** GOAL OF THE EXERCISE **
Write the entries below out again without a single difference.

** DATA **
----
(** Under relative paths and with an editor active the note is refused with
    the warning. *)
Lemma createMissingNote_refused_witness :
  NoteWorkspace.useUniqueFilenames Scenario.relative_cfg = false
  ∧ Extension.useUniqueFilenames Scenario.relative_settings = false
  ∧ MarkdownDefinitionProvider.createMissingNote Scenario.relative_cfg
      Scenario.env Scenario.link Scenario.world
    = (None, mkWorld Scenario.disk [EvShowWarningMessage Extension.warning_text])
  ∧ Extension.createMissingNote Scenario.relative_settings
      Scenario.env Scenario.missing Scenario.world
    = (None, mkWorld Scenario.disk [EvShowWarningMessage Extension.warning_text]).
Proof.
  split; [reflexivity|]. split; [reflexivity|].
  destruct (createMissingNote_refused Scenario.relative_cfg Scenario.env
    Scenario.link Scenario.relative_settings Scenario.missing Scenario.world
    eq_refl eq_refl) as [(H1 & H2 & H3) (H1' & H2' & H3')].
  split.
  - destruct (MarkdownDefinitionProvider.createMissingNote _ _ _ _) as [o [f t]].
    simpl in *. by subst.
  - destruct (Extension.createMissingNote _ _ _ _) as [o [f t]].
    simpl in *. by subst.
Defined.

(** The same request with no editor active: the note is refused, and no
    warning is shown. *)
Lemma createMissingNote_silent_without_editor :
  MarkdownDefinitionProvider.type Scenario.link = MarkdownDefinitionProvider.WikiLink
  ∧ NoteWorkspace.createNoteOnGoToDefinitionWhenMissing Scenario.relative_cfg = true
  ∧ NoteWorkspace.useUniqueFilenames Scenario.relative_cfg = false
  ∧ MarkdownDefinitionProvider.createMissingNote Scenario.relative_cfg
      Scenario.env_no_editor Scenario.link Scenario.world
    = (None, Scenario.world)
  ∧ Extension.createMissingNote Scenario.relative_settings
      Scenario.env_no_editor Scenario.missing Scenario.world
    = (None, Scenario.world)
  ∧ ¬ (∃ e, is_warning e = true
            ∧ e ∈ trace (MarkdownDefinitionProvider.createMissingNote
                           Scenario.relative_cfg Scenario.env_no_editor
                           Scenario.link Scenario.world).2).
Proof.
  repeat (split; [reflexivity|]).
  intros (e & _ & He). simpl in He. by apply elem_of_nil in He.
Qed.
----
** SOLUTION TO THE PROBLEM **
(** Under relative paths and with an editor active the note is refused with
    the warning. *)
Lemma createMissingNote_refused_witness :
  NoteWorkspace.useUniqueFilenames Scenario.relative_cfg = false
  ∧ Extension.useUniqueFilenames Scenario.relative_settings = false
  ∧ MarkdownDefinitionProvider.createMissingNote Scenario.relative_cfg
      Scenario.env Scenario.link Scenario.world
    = (None, mkWorld Scenario.disk [EvShowWarningMessage Extension.warning_text])
  ∧ Extension.createMissingNote Scenario.relative_settings
      Scenario.env Scenario.missing Scenario.world
    = (None, mkWorld Scenario.disk [EvShowWarningMessage Extension.warning_text]).
Proof.
  split; [reflexivity|]. split; [reflexivity|].
  destruct (createMissingNote_refused Scenario.relative_cfg Scenario.env
    Scenario.link Scenario.relative_settings Scenario.missing Scenario.world
    eq_refl eq_refl) as [(H1 & H2 & H3) (H1' & H2' & H3')].
  split.
  - destruct (MarkdownDefinitionProvider.createMissingNote _ _ _ _) as [o [f t]].
    simpl in *. by subst.
  - destruct (Extension.createMissingNote _ _ _ _) as [o [f t]].
    simpl in *. by subst.
Defined.

(** The same request with no editor active: the note is refused, and no
    warning is shown. *)
Lemma createMissingNote_silent_without_editor :
  MarkdownDefinitionProvider.type Scenario.link = MarkdownDefinitionProvider.WikiLink
  ∧ NoteWorkspace.createNoteOnGoToDefinitionWhenMissing Scenario.relative_cfg = true
  ∧ NoteWorkspace.useUniqueFilenames Scenario.relative_cfg = false
  ∧ MarkdownDefinitionProvider.createMissingNote Scenario.relative_cfg
      Scenario.env_no_editor Scenario.link Scenario.world
    = (None, Scenario.world)
  ∧ Extension.createMissingNote Scenario.relative_settings
      Scenario.env_no_editor Scenario.missing Scenario.world
    = (None, Scenario.world)
  ∧ ¬ (∃ e, is_warning e = true
            ∧ e ∈ trace (MarkdownDefinitionProvider.createMissingNote
                           Scenario.relative_cfg Scenario.env_no_editor
                           Scenario.link Scenario.world).2).
Proof.
  repeat (split; [reflexivity|]).
  intros (e & _ & He). simpl in He. by apply elem_of_nil in He.
Qed.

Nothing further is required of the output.